## ACTION ITEM
From the records below, return every line containing the word "eapply".

[Saved data entries]

(* ===== verification/FatFlaws.v ===== *)
(** * The FAT filesystem: where the driver goes wrong

    Volumes and calls outside the hypotheses of the correctness theorems, on which the code does not
    do what it means to: clusters behind the end of the volume, chains with a cycle, names that cannot
    be found again, short names that repeat. *)

From stdpp Require Import base numbers list option sets relations gmap.
From S2P Require Import Prelude Loop Bytes Fat FatTable FatFile FatName FatDir FatImage FatUpdate FatLayout FatRun FatCreate FatVfs FatOps FatTheorems.

Section flaws.
Context {D : Type} `{HB : BlockStore D} {n ncl : Z} {HL : BlockLaws D n}.
Context {v : fat_volume} (Hv : vol_ok n ncl v).
Implicit Types (d : D).

(** C36: Allocation looks at every entry of the table, not only at those of the clusters the volume has.  When all
    clusters are in use but an entry behind them is zero, as formatting leaves it, it hands out a cluster whose sectors
    start at or behind the end of the data area. *)
Theorem fat_alloc_past_end d : (forall c, 2 <= c < ncl + 2 -> fat16_next_cluster v d c <> 0) ->
  (exists c, ncl + 2 <= c < table_entries v /\ fat16_next_cluster v d c = 0) ->
  data_start_lba v + table_entries v * sectors_per_cluster v < W32 ->
  exists c v' d', fat16_alloc_cluster v d = Some (c, v', d') /\ c <> 0 /\ data_start_lba v + ncl * sectors_per_cluster v <= cluster_to_lba v c.
Proof using Hv HL.
  intros Hused (c0 & Hc0 & E0) Hw. destruct (alloc_spec Hv d) as (c & v' & d' & E & [(_ & _ & _ & Hfull)|(Hc & Hfree & _)]).
  - exfalso. apply (Hfull c0); [destruct (ok_ncl _ _ _ Hv); lia|done].
  - exists c, v', d'. split; [done|]. split; [lia|]. assert (ncl + 2 <= c) by (destruct (Z.le_gt_cases (ncl + 2) c); [done|destruct (Hused c); [lia|done]]).
    pose proof (ok_spc _ _ _ Hv). pose proof (data_start_pos Hv). assert (c * sectors_per_cluster v <= table_entries v * sectors_per_cluster v) by (apply Z.mul_le_mono_nonneg_r; lia).
    assert (ncl * sectors_per_cluster v <= (c - 2) * sectors_per_cluster v) by (apply Z.mul_le_mono_nonneg_r; lia).
    pose proof (ok_ncl _ _ _ Hv). assert (c * 1 <= c * sectors_per_cluster v) by (apply Z.mul_le_mono_nonneg_l; lia). unfold cluster_to_lba. rewrite (u32_small (c - 2)) by lia. rewrite (u32_small (_ * _)) by lia. rewrite u32_small by lia. lia.
Qed.

(** C37: A chain that never reaches an end mark makes a write to the file run for ever: the count of its clusters follows the
    chain without a bound. Freeing the same chain ends, when its links stay inside the table. *)
Theorem fat_cycle_hangs d first size pos buf : (forall x, rtc (fun a b => fat16_next_cluster v d a = b) first x -> fat_is_eoc v x = false) -> first <> 0 -> buf <> [] ->
  fat16_write_file_v v d first size pos buf (zlen buf) = None /\
  ((forall x, rtc (link v d) first x -> live v x -> x < table_entries v) -> exists v' d', fat16_free_chain v d first = Some (v', d')).
Proof using Hv HL.
  intros Hcyc H0 Hb. split; [|intros Hin; destruct (free_chain_spec Hv d first Hin) as (v' & d' & E & _); by exists v', d'].
  unfold fat16_write_file_v, ctrue. rewrite (proj2 (Z.eqb_neq (zlen buf) 0)) by (destruct buf; [done|]; cbn [length]; lia). rewrite (proj2 (Z.eqb_neq first 0)) by done.
  assert (E : chain_end v d first = None); [|by rewrite E].
  unfold chain_end. apply (while_diverges (fun '(c, _) => rtc (fun a b => fat16_next_cluster v d a = b) first c)); [|done].
  intros [c k] Hr. assert (Hn : rtc (fun a b => fat16_next_cluster v d a = b) first (fat16_next_cluster v d c)) by (eapply rtc_r; [exact Hr|done]).
  rewrite (Hcyc _ Hn). by eexists.
Qed.

(** ** A dot at the end of a short name *)

Lemma ok83_ascii c : is_byte c -> fat_char_ok_in_83 c = true -> 0 < c < 128.
Proof.
  intros Hb E. pose proof (byte_enum (fun c => negb (fat_char_ok_in_83 c) || ((0 <? c) && (c <? 128))) eq_refl c Hb) as H.
  cbv beta in H. rewrite E in H. cbn [negb orb] in H. zbool. lia.
Qed.

Lemma utf8_ascii p : forall fuel out cap, Forall (fun c => 0 < c < 128) p -> (length p <= fuel)%nat -> zlen out + zlen p <= cap -> utf8_loop fuel p out cap = inr (out ++ p).
Proof.
  induction p as [|c p IH]; intros fuel out cap Hp Hf Hc; destruct fuel as [|fuel]; try (cbn in Hf; lia); [by rewrite app_nil_r..|].
  inversion Hp as [|? ? Hc0 Hp']; subst. cbn [length] in *. assert (Eu : cp_units c = [c]) by (unfold cp_units; rewrite (proj2 (Z.leb_gt _ _)) by lia; unfold u16; by rewrite Z.mod_small by lia).
  cbn [utf8_loop]. unfold utf8_lead. rewrite (proj2 (Z.ltb_lt c 0x80)) by lia. cbn [utf8_rest Nat.sub min_for_len nth].
  rewrite (proj2 (Z.ltb_ge c 0)), (proj2 (Z.ltb_ge 0x10FFFF c)), (proj2 (Z.leb_gt 0xD800 c)), Eu by lia. cbn [orb andb length].
  rewrite (proj2 (Z.ltb_ge _ _)) by lia. cbn [drop]. rewrite drop_0, IH by (done || (rewrite ?length_app; cbn [length]; lia)). by rewrite <- app_assoc.
Qed.

Lemma dotted b : Forall is_byte b -> fits_83 (b ++ [DOT]) = true -> Forall (fun c => is_byte c /\ fat_char_ok_in_83 c = true) b /\ 1 <= zlen b <= 8.
Proof.
  intros Hb E. destruct (fits_base (b ++ [DOT]) 0) as (base & rest & En & Ho & Hlen & Hrest); [apply Forall_app; split; [done|]; by repeat constructor|done|].
  destruct Hrest as [->|(ext & -> & He & _)].
  - rewrite app_nil_r in En. subst base. apply Forall_app in Ho as [_ Ho]. inversion Ho as [|? ? [_ Hd] _]; subst. done.
  - destruct ext as [|x ext _] using rev_ind; [apply app_inj_tail in En as [-> _]; done|].
    rewrite app_comm_cons, app_assoc in En. apply app_inj_tail in En as [_ <-]. apply Forall_app in He as [_ He]. inversion He as [|? ? [_ Hd] _]; subst. done.
Qed.

Lemma fits_plain b : forall k, Forall (fun c => is_byte c /\ fat_char_ok_in_83 c = true) b -> fits_loop b k 0 0 = negb ((k + zlen b <? 1) || (8 <? k + zlen b) || false).
Proof.
  induction b as [|c b IH]; intros k Hb; [cbn; by rewrite Z.add_0_r|]. inversion Hb as [|? ? [Hc Ho] Hb']; subst. destruct (ok83 c Hc Ho) as (Hd & _).
  cbn [fits_loop]. rewrite (proj2 (Z.eqb_neq c DOT)) by done. rewrite Ho. cbn [negb]. change (ctrue 0) with false. cbv iota. rewrite IH by done. cbn [length].
  by replace (k + 1 + zlen b) with (k + Z.of_nat (S (length b))) by lia.
Qed.

Context `{HE : FatEnv} (Hstack : zlen stack_chars = 260) (Hclock : fat_now_epoch < 86400 * 2 ^ 39).

Lemma lfn_run_none u sum : lfn_run u 0 sum = [].
Proof. done. Qed.

(** What is written for the name is what would be written for the name without the dot. *)
Lemma create_dotted d root cl b attr c size : Forall is_byte b -> fits_83 (b ++ [DOT]) = true ->
  fits_83 b = true /\ storable b /\ name_error b = None /\ fat_create_named v d root cl (b ++ [DOT]) attr c size = fat_create_named v d root cl b attr c size.
Proof.
  intros Hb E. destruct (dotted b Hb E) as [Ho Hl].
  assert (Ha : Forall (fun c => 0 < c < 128) b) by (eapply Forall_impl; [exact Ho|]; intros x [Hx1 Hx2]; by apply ok83_ascii).
  assert (Ef : fits_83 b = true) by (unfold fits_83; rewrite fits_plain by done; zcases; try lia; done).
  assert (Eu : forall s, Forall (fun c => 0 < c < 128) s -> zlen s <= 9 -> utf8_to_utf16 s (LFN_MAX_SLOTS * LFN_CHARS) = inr s)
    by (intros s Hs Hk; unfold utf8_to_utf16; apply utf8_ascii; [done|lia|change (LFN_MAX_SLOTS * LFN_CHARS) with 260; cbn [length]; lia]).
  assert (Had : Forall (fun c => 0 < c < 128) (b ++ [DOT])) by (apply Forall_app; split; [done|]; repeat constructor).
  assert (HD : DOT ∉ b) by (apply (ok_notin b DOT Ho); auto).
  split; [done|]. split; [|split].
  - split; [done|apply (ok_notin b 0 Ho); auto| |].
    + intros u E'. rewrite Eu in E' by (done || lia). injection E' as <-. intros Hin. rewrite Forall_forall in Ha. apply Ha in Hin. lia.
    + intros _ b' ->. apply HD. apply elem_of_app. right. by left.
  - unfold name_error. rewrite Eu by (done || lia). change (VFS_NAME_MAX - 1) with 255. zcases; try lia; done.
  - unfold fat_create_named. rewrite !Eu by (try done; rewrite ?length_app; cbn [length]; lia). rewrite E, Ef. cbn [negb]. rewrite !length_app. cbn [length]. change (VFS_NAME_MAX - 1) with 255.
    rewrite !(proj2 (Z.eqb_neq _ 0)), !(proj2 (Z.ltb_ge 255 _)) by lia. cbn [orb]. cbv zeta. rewrite !some_bind. change (LFN_MAX_SLOTS <? 0) with false. cbv iota.
    assert (En : to_fat_name (b ++ [DOT]) = to_fat_name b) by (unfold to_fat_name; rewrite break_at_app, break_at_all by auto; done).
    rewrite En. unfold create_run. by rewrite !lfn_run_none.
Qed.

(** C38: A short name with a dot and nothing behind it is stored without the dot. In a well-formed directory that has no such name, on a volume whose table has no zero
    entry behind that of its last cluster, creating it answers an inode number (or there is no room),
    but looking the name up then fails: what the directory has gained is an entry with the name without the dot, also when it
    had one of that name; and when it had none, that name, which nobody created, is now found. *)
Theorem fat_trailing_dot d dir nd l ls es b : dir_at (ncl := ncl) (v := v) d dir nd l ls es -> tail_reserved ncl v d ->
  Forall is_byte b -> fits_83 (b ++ [DOT]) = true -> found es (b ++ [DOT]) = None ->
  exists r h d', fatfs_create v d dir nd (b ++ [DOT]) = Some (r, v <| next_free_hint := h |>, d') /\
    match r with
    | inl e => e = - ENOSPC
    | inr id => exists l' ls' es1 e es2, es = es1 ++ es2 /\ dir_at (ncl := ncl) (v := v) d' dir nd l' ls' (es1 ++ e :: es2) /\ e_name e = b /\ id = entry_id e /\
        fatfs_lookup (v <| next_free_hint := h |>) d' dir nd (b ++ [DOT]) = Some (inl (- ENOENT)) /\
        (found es b = None -> fatfs_lookup (v <| next_free_hint := h |>) d' dir nd b = Some (inr id))
    end.
Proof using Hv HL Hstack Hclock.
  intros Hat Htail Hb E Hn. pose proof Hat as [Hd Hl]. unfold fatfs_create. rewrite (dir_find_at Hv Hstack d dir nd l ls es _ Hat), Hn, some_bind. cbv beta iota.
  destruct (create_dotted d (in_root_of v dir) (first_cluster nd) b 0 0 0 Hb E) as (_ & Hst & En & ->).
  pose proof (create_named_spec Hv Hclock d (in_root_of v dir) (first_cluster nd) l ls es b 0 0 0 Hd Hl Htail Hst) as Hc. rewrite En in Hc.
  destruct Hc as (r & h & d' & l' & ls' & -> & Hd' & _ & Hr); [done|destruct (is_32 v); lia|]. rewrite some_bind. cbv beta iota. eexists _, h, d'. split; [done|].
  destruct r as [e|[lba off]]; [apply Hr|]. destruct Hr as (es1 & e & es2 & short & -> & Hl' & (He1 & He2 & He3 & _)). exists l', ls', es1, e, es2.
  assert (Hat' : dir_at (ncl := ncl) (v := v) d' dir nd l' ls' (es1 ++ e :: es2)) by done. assert (Eid : inode_id_of lba off = entry_id e) by (by unfold entry_id; rewrite He2, He3).
  split; [done|]. split; [done|]. split; [done|]. split; [done|]. rewrite !(lookup_hint Hv Hstack h d' dir nd l' ls' _ _ Hat'). split.
  - rewrite found_insert by (rewrite He1; intros Eq; apply (f_equal length) in Eq; rewrite length_app in Eq; cbn [length] in Eq; lia). by rewrite Hn.
  - intros Hnb. rewrite <- He1 in Hnb |- *. by rewrite found_new, Eid.
Qed.
End flaws.

(** A volume of one cluster with 254 entries in its table. *)
Lemma tiny_ok : vol_ok 5 1 sv.
Proof. split; try (vm_compute; done); cbn; lia. Qed.
Abbreviation tiny := (sample [255; 255] [] : image 5).

Lemma fat_alloc_past_end_witness : exists c v' d', fat16_alloc_cluster sv tiny = Some (c, v', d') /\ c <> 0 /\ 5 <= cluster_to_lba sv c.
Proof.
  apply (fat_alloc_past_end tiny_ok tiny).
  - intros c Hc. assert (c = 2) as -> by lia. vm_compute; congruence.
  - exists 3. split; [change (table_entries sv) with 256; lia|vm_compute; reflexivity].
  - vm_compute; reflexivity.
Defined.

Lemma fat_cycle_hangs_witness : fat16_write_file_v sv cyclic 2 0 0 [72] 1 = None /\ exists v' d', fat16_free_chain sv cyclic 2 = Some (v', d').
Proof.
  destruct (fat_cycle_hangs sv_ok cyclic 2 0 0 [72]) as [Hw Hf]; [|lia|congruence|].
  - intros x Hr. assert (x = 2 \/ x = 3) as [-> | ->]; [|vm_compute; reflexivity..].
    revert x Hr. apply rtc_ind_r; [left; reflexivity|]. intros y z _ <- [-> | ->]; [right|left]; vm_compute; reflexivity.
  - split; [exact Hw|]. apply Hf. intros x Hr _. change (table_entries sv) with 256. destruct (cyclic_reach x Hr); lia.
Defined.

#[local] Existing Instance sample_env.

(** FOO. in an empty root. *)
Abbreviation created_foo := (fatfs_create sv (sample [] []) root_vnode root_inode [70; 79; 79; 46]).
Lemma fat_trailing_dot_witness : exists h d', created_foo = Some (inr 0x30000, sv <| next_free_hint := h |>, d') /\
  fatfs_lookup (sv <| next_free_hint := h |>) d' root_vnode root_inode [70; 79; 79; 46] = Some (inl (- ENOENT)) /\
  fatfs_lookup (sv <| next_free_hint := h |>) d' root_vnode root_inode [70; 79; 79] = Some (inr 0x30000).
Proof.
  destruct (fat_trailing_dot sv_ok stack_ok clock_ok (sample [] []) root_vnode root_inode [] [3] [] [70; 79; 79]) as (r & h & d' & E & Hr).
  - apply sample_root, sample_empty.
  - apply sample_tail.
  - by repeat constructor.
  - reflexivity.
  - reflexivity.
  - cbn [app] in E, Hr. assert (Er : (fun o => match o with Some (r, _, _) => r | None => inl 0 end) created_foo = inr 0x30000) by (vm_compute; reflexivity). rewrite E in Er. cbv beta iota in Er. subst r.
    exists h, d'. split; [exact E|]. destruct Hr as (_ & _ & _ & _ & _ & _ & _ & _ & _ & Hl & Hf). split; [exact Hl|apply Hf; reflexivity].
Defined.

(** Of the 999 short names tried for a long name whose shortened base has six characters and that has an
    extension of three, only nine differ: from the tenth on the extension overwrites the last digits. *)
Theorem fat_alias_nine base ext k : length base = 6%nat -> length ext = 3%nat -> 1 <= k < 1000 ->
  exists j, 1 <= j <= 9 /\ alias_name base ext k = alias_name base ext j.
Proof.
  intros Hb He Hk. destruct base as [|b1 [|b2 [|b3 [|b4 [|b5 [|b6 [|]]]]]]]; try done. destruct ext as [|e1 [|e2 [|e3 [|]]]]; try done.
  unfold alias_name, alias_digits. destruct (Z.ltb_spec k 10); [exists k; split; [lia|]; by rewrite (proj2 (Z.ltb_lt k 10))|].
  destruct (Z.ltb_spec k 100).
  - exists (k / 10). split; [dlia|]. rewrite (proj2 (Z.ltb_lt (k / 10) 10)) by dlia. reflexivity.
  - exists (k / 100). split; [dlia|]. rewrite (proj2 (Z.ltb_lt (k / 100) 10)) by dlia. reflexivity.
Qed.

Lemma fat_alias_nine_witness : exists j, 1 <= j <= 9 /\ alias_name [65; 66; 67; 68; 69; 70] [84; 88; 84] 123 = alias_name [65; 66; 67; 68; 69; 70] [84; 88; 84] j.
Proof. apply (fat_alias_nine [65; 66; 67; 68; 69; 70] [84; 88; 84] 123); [reflexivity|reflexivity|lia]. Defined.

## SOLVED EXERCISE
  intros [c k] Hr. assert (Hn : rtc (fun a b => fat16_next_cluster v d a = b) first (fat16_next_cluster v d c)) by (eapply rtc_r; [exact Hr|done]).
  assert (Ha : Forall (fun c => 0 < c < 128) b) by (eapply Forall_impl; [exact Ho|]; intros x [Hx1 Hx2]; by apply ok83_ascii).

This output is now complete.